その瞬間、調理室に異変が起きた。全員が突如として熱狂し、大声で叫び始めたのだ!


「うおおおーっ!走りたくなってきたあああ!」ブルドランが上着を脱ぎ捨て、裸足で廊下へ飛び出していった。


「はぁ……はぁ……これは……どうなってる……」ザナヴァスがフラフラと壁に寄りかかり、エドガーは嬉しそうに部屋中を駆け回る。


ハインリヒは呆然と立ち尽くし、トリスタンとライナスは互いの手を取り合い、なぜか踊り出した。


そしてダミアンは──ユリウスの方を真っ赤な顔で睨みつけながら、突然叫んだ。


「こ、これは……貴様のせいだぞ!ユリウス!今すぐ解除しろ!」


「は、はい!でも……僕もなんだか……」ユリウス自身も目を潤ませ、頬を染めていた。魔術の反動か、体が熱い。
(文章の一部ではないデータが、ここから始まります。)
Lemma le_word_range l ofs n : Forall byte l -> 0 <= le_value (slice l ofs (Z.of_nat n)) < 2 ^ (8 * Z.of_nat n).
Proof.
  intros Hl. assert (Hb : Forall byte (slice l ofs (Z.of_nat n))) by (apply Forall_take, Forall_drop, Hl). pose proof (le_value_range _ Hb) as Hr.
  split; [apply Hr|]. eapply Z.lt_le_trans; [apply Hr|]. apply Z.pow_le_mono_r; [lia|]. unfold slice. rewrite length_take. lia.
Qed.
Lemma phdr_of_ok l : Forall byte l -> phdr_ok (phdr_of l).
Proof. intros Hl. unfold phdr_ok, phdr_of, word. simpl. repeat split; apply (le_word_range _ _ 4 Hl). Qed.
Lemma no_pages_more ps qs o : no_pages ps (Some qs) -> no_pages ps (app qs <$> o).
Proof.
  destruct o as [rs|]; [|done]. simpl. intros Hd Hn. apply Hd. rewrite app_assoc, fmap_app in Hn. by apply NoDup_app in Hn as [? _].
Qed.
Lemma load_headers_ok n : forall ps pos p ofs,
  at_load ps None pos p -> 0 <= ofs < 2 ^ 31 ->
  exists b p', load_headers init_ram_pages n fd ofs p = Ok (b, p') /\
    if (b : bool) then exists qs pos', headers_pages n bs ofs = Some qs /\ at_load (ps ++ qs) None pos' p'
    else failed_as (no_pages ps (headers_pages n bs ofs)) p'.
Proof.
  induction n as [|n IH]; intros ps pos p ofs At Hofs.
  { exists true, p. split; [done|]. exists [], pos. by rewrite app_nil_r. }
  cbn [load_headers headers_pages]. rewrite (proj2 (Z.ltb_ge ofs 0)) by lia. pose proof At as (Epd & Hfs & Hpos & f & L). destruct (file_data pos p Hfs) as [Hby Hlen].
  destruct (fy_length _ _ _ fd bs pos Hfs) as (x & E & Hx); [apply lookup_insert_eq|]. rewrite (bind_ok _ _ _ _ _ (on_fs_ok _ _ _ _ E)).
  assert (At1 : at_load ps None pos (with_fs p x)) by (split; [done|]; split; [done|]; split; [done|]; by exists f).
  unfold sizeof_phdr in *. destruct (Z.ltb_spec (len bs) ofs).
  { exists false, (with_fs p x). split; [done|]. rewrite (proj2 (Z.leb_gt _ _)) by lia. split; [eauto|by right]. }
  destruct (seek_ok ps pos ofs _ At1) as (p2 & E2 & At2); [lia|]. rewrite (bind_ok _ _ _ _ _ E2). pose proof At2 as (Epd2 & Hfs2 & Hpos2 & f2 & L2).
  destruct (process_read_ok ofs p2 32 Hfs2) as (y & Er & Hy). rewrite (bind_ok _ _ _ _ _ Er). set (out := slice bs ofs (Z.min 32 (len bs - ofs))) in *.
  assert (At3 : at_load ps None (ofs + len out) (with_fs p2 y)) by (split; [done|]; split; [done|]; split; [lia|]; by exists f2).
  destruct (Z.leb_spec (ofs + 32) (len bs)) as [Hfit|Hbig].
  2:{ assert (Hl : len out < 32) by (unfold out, slice; rewrite length_take, length_drop; lia). rewrite (proj2 (Z.eqb_neq _ _)) by lia.
      exists false, (with_fs p2 y). split; [done|]. split; [eauto|by right]. }
  assert (Eo : out = slice bs ofs 32) by (unfold out; by rewrite Z.min_l by lia). assert (Hl : len out = 32) by (rewrite Eo; apply slice_length; lia).
  rewrite Hl. change (32 =? 32) with true. cbn [negb]. rewrite Eo in *.
  destruct (load_header_ok ps _ _ (phdr_of (slice bs ofs 32)) At3) as (b & p3 & E3 & Hb); [apply phdr_of_ok, Forall_take, Forall_drop, Hby|].
  rewrite (bind_ok _ _ _ _ _ E3). destruct b.
  - destruct Hb as (qs & pos' & Eq & At4). rewrite Eq. assert (Ew : s32 (ofs + 32) = ofs + 32) by (apply wraps_small; change (32 - 1) with 31; lia). rewrite Ew.
    destruct (IH (ps ++ qs) pos' p3 (ofs + 32) At4) as (b & p4 & E4 & Hb4); [lia|]. exists b, p4. split; [done|]. destruct b.
    + destruct Hb4 as (rs & pos4 & Er4 & At5). exists (qs ++ rs), pos4. rewrite Er4, app_assoc. done.
    + destruct Hb4 as [Ha [?|Hno]]; (split; [done|]); [by left|right]. destruct (headers_pages n bs (ofs + 32)) as [rs|]; [|done]. simpl in *. by rewrite app_assoc.
  - exists false, p3. split; [done|]. destruct Hb as [Ha [?|Hno]]; (split; [done|]); [by left|right].
    destruct (header_pages bs (phdr_of (slice bs ofs 32))) as [qs|]; [by apply no_pages_more|done].
Qed.

(** *** The stack and the file *)
Lemma install_or_free {A} (m : K (process F) bool) (g : K (process F) unit) (a b : A) p :
  (ok ← m; if (ok : bool) then mret a else g;; mret b) p = (ok ← (ok ← m; if (ok : bool) then mret true else g;; mret false); mret (if (ok : bool) then a else b)) p.
Proof. unfold mbind, K_bind. destruct (m p) as [[[] q]| |]; try done. by destruct (g q) as [[[] ?]| |]. Qed.
Lemma setup_stack_ok ps pos p :
  at_load ps None pos p ->
  exists r p', setup_stack init_ram_pages p = Ok (r, p') /\
    match r with
    | Some esp => esp = PHYS_BASE /\ at_load (ps ++ [stack_page]) None pos p'
    | None => failed_as (~ NoDup (u_no <$> ps ++ [stack_page])) p'
    end.
Proof.
  intros At. pose proof At as (Epd & Hf & Hpos & f & L). unfold setup_stack.
  destruct (loaded_alloc ps (mem p) f (Z.lor PAL_USER PAL_ZERO) L eq_refl eq_refl) as [[E Hfull]|(a & q & E & Ha & G & La & Huf)].
  { exists None, p. split; [|split; [eauto|left; by left]]. erewrite bind_ok; [|apply on_mem_ok; unfold on_frames; rewrite E; reflexivity].
    change (0 =? 0) with true. cbv iota. replace (with_mem p (set_frames (frames (mem p)) (mem p))) with p; [done|]. by destruct p as [[] ? ? ? ?]. }
  erewrite bind_ok; [|apply on_mem_ok; unfold on_frames; rewrite E; reflexivity]. set (p1 := with_mem p (set_frames q (mem p))).
  rewrite (proj2 (Z.eqb_neq a 0) Ha). rewrite install_or_free. pose proof Huf as (Hk & _).
  destruct (install_page_ok ps pos p1 a (PHYS_BASE - PGSIZE) true (replicate (Z.to_nat PGSIZE) 0)) as (b & p2 & E2 & Hb); try done.
  { split; [done|]. split; [done|]. split; [done|]. by exists f. }
  { split; [by rewrite length_replicate|]. intros i Hi. change (ram (frames (mem p1))) with (ram q). rewrite (gt_ram _ _ _ _ _ G).
    change (has_flag (Z.lor PAL_USER PAL_ZERO) PAL_ZERO) with true. cbn [andb]. unfold within. rewrite (proj2 (Z.leb_le _ _)), (proj2 (Z.ltb_lt _ _)) by lia.
    apply lookup_replicate. split; [done|unfold PGSIZE in *; lia]. }
  rewrite (bind_ok _ _ _ _ _ E2). eexists _, p2. split; [reflexivity|]. destruct b; [by split; [|apply Hb]|].
  destruct Hb as [At2 [?|Hin]]; (split; [eauto|]); [by left|right]. by apply (not_nodup ps stack_page []).
Qed.

(** *** The file *)
Definition bad_program : Prop := match program bs with None => True | Some (_, ps) => ~ NoDup (u_no <$> ps) end.
Lemma load_file_ok p :
  at_load [] None 0 p ->
  exists r p', load_file init_ram_pages fd p = Ok (r, p') /\
    match r with
    | Some (eip, esp) => esp = PHYS_BASE /\ exists ps pos', program bs = Some (eip, ps) /\ at_load ps None pos' p'
    | None => failed_as bad_program p'
    end.
Proof.
  intros At. pose proof At as (Epd & Hf & Hpos & f & L). destruct (file_data 0 p Hf) as [Hby Hlen]. unfold load_file, bad_program, program.
  destruct (process_read_ok 0 p sizeof_ehdr Hf) as (x & E & Hx). rewrite (bind_ok _ _ _ _ _ E).
  assert (Eo : slice bs 0 (Z.min sizeof_ehdr (len bs - 0)) = slice bs 0 sizeof_ehdr).
  { unfold slice, sizeof_ehdr. rewrite Z.sub_0_r. change (Z.to_nat 0) with 0%nat. rewrite !drop_0. destruct (Z.le_ge_cases 52 (len bs)); [by rewrite Z.min_l|].
    rewrite Z.min_r, !take_ge by lia. done. }
  rewrite Eo in *. set (hd := slice bs 0 sizeof_ehdr) in *. assert (At1 : at_load [] None (0 + len hd) (with_fs p x)) by (split; [done|]; split; [done|]; split; [lia|]; by exists f).
  destruct (bad_header hd) eqn:Hbad; [by exists None, (with_fs p x); split; [|split; [eauto|right]]|].
  assert (Hh : Forall byte hd) by apply Forall_take, Forall_drop, Hby. set (n := Z.to_nat (e_phnum (ehdr_of hd))).
  assert (Hph : 0 <= e_phoff (ehdr_of hd) < 2 ^ 32) by apply (le_word_range _ _ 4 Hh).
  assert (Hheaders : exists b p', load_headers init_ram_pages n fd (s32 (e_phoff (ehdr_of hd))) (with_fs p x) = Ok (b, p') /\
    if (b : bool) then exists qs pos', headers_pages n bs (e_phoff (ehdr_of hd)) = Some qs /\ at_load qs None pos' p'
    else failed_as (no_pages [] (headers_pages n bs (e_phoff (ehdr_of hd)))) p').
  { destruct (Z.lt_ge_cases (e_phoff (ehdr_of hd)) (2 ^ 31)).
    - assert (Es : s32 (e_phoff (ehdr_of hd)) = e_phoff (ehdr_of hd)) by (apply wraps_small; change (32 - 1) with 31; lia). rewrite Es.
      apply (load_headers_ok n [] _ _ _ At1). lia.
    - assert (Es : s32 (e_phoff (ehdr_of hd)) < 0) by (unfold wraps; change (32 - 1) with 31; rewrite <- (Z.mod_unique (e_phoff (ehdr_of hd) + 2 ^ 31) (2 ^ 32) 1 (e_phoff (ehdr_of hd) - 2 ^ 31)) by lia; lia).
      destruct n; [by eexists true, _; split; [reflexivity|]; eexists [], _|]. exists false, (with_fs p x). cbn [load_headers headers_pages].
      rewrite (proj2 (Z.ltb_lt _ _) Es). split; [done|]. rewrite (proj2 (Z.leb_gt _ _)) by (unfold sizeof_phdr; lia). split; [eauto|by right]. }
  destruct Hheaders as (b & p2 & E2 & Hb). rewrite (bind_ok _ _ _ _ _ E2). destruct b.
  - destruct Hb as (qs & pos' & Eq & At2). rewrite Eq. destruct (setup_stack_ok qs pos' p2 At2) as (r & p3 & E3 & Hr). rewrite (bind_ok _ _ _ _ _ E3).
    eexists _, p3. split; [reflexivity|]. destruct r as [esp|]; [|done]. destruct Hr as [-> At3]. split; [done|]. eauto.
  - exists None, p2. split; [done|]. destruct Hb as [Ha [?|Hno]]; (split; [done|]); [by left|right].
    destruct (headers_pages n bs (e_phoff (ehdr_of hd))) as [qs|]; [|done]. simpl in *. intros Hn. apply Hno. rewrite fmap_app in Hn. by apply NoDup_app in Hn as [? _].
Qed.

End Load.

End Build.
結局、調理室は阿鼻叫喚の渦と化した。ユリウスが慌てて魔術を解除しようとするも、熱に浮かされた参加者たちは次々と暴走し、全員が上着を脱ぎ捨て、学院中を走り回る事態に。最終的に駆けつけた教師たちによって鎮圧され、事件は「ユリウスの魔術暴走事件」として伝説となった。

その代償として1週間の奉仕活動が命じられたが…


***


その日の夕方──ユリウスが一人で食堂の片付けをしていると、背後に静かな足音が近づいた。


「あっ、ダミアン。もう体調は大丈夫ですか?」


「……次からは気をつけろ。せめて俺を巻き込むな」

ダミアンが腕を組み、調理台に寄りかかっていた。耳はピクピクと動き、尻尾は小さく揺れている。


ユリウスはタオルを手に持ったまま、振り返って微笑んだ。「すみません……でも、皆と一緒に料理できて楽しかったです」


ダミアンの金色の瞳がわずかに揺れた。喉の奥で何か言葉を探しているような間があったが、結局は短くため息をついて、去り際にこう言った。


「……次は初めから参加しろ、後魔術は禁止だ」


そう言い残し、黒獅子の王子は背を向けて歩き去った。その後ろ姿を見つめながら、ユリウスはぽつりと呟いた。


「……はい、楽しみにしています」


彼の金色の瞳が、ほのかに優しい光を宿していた。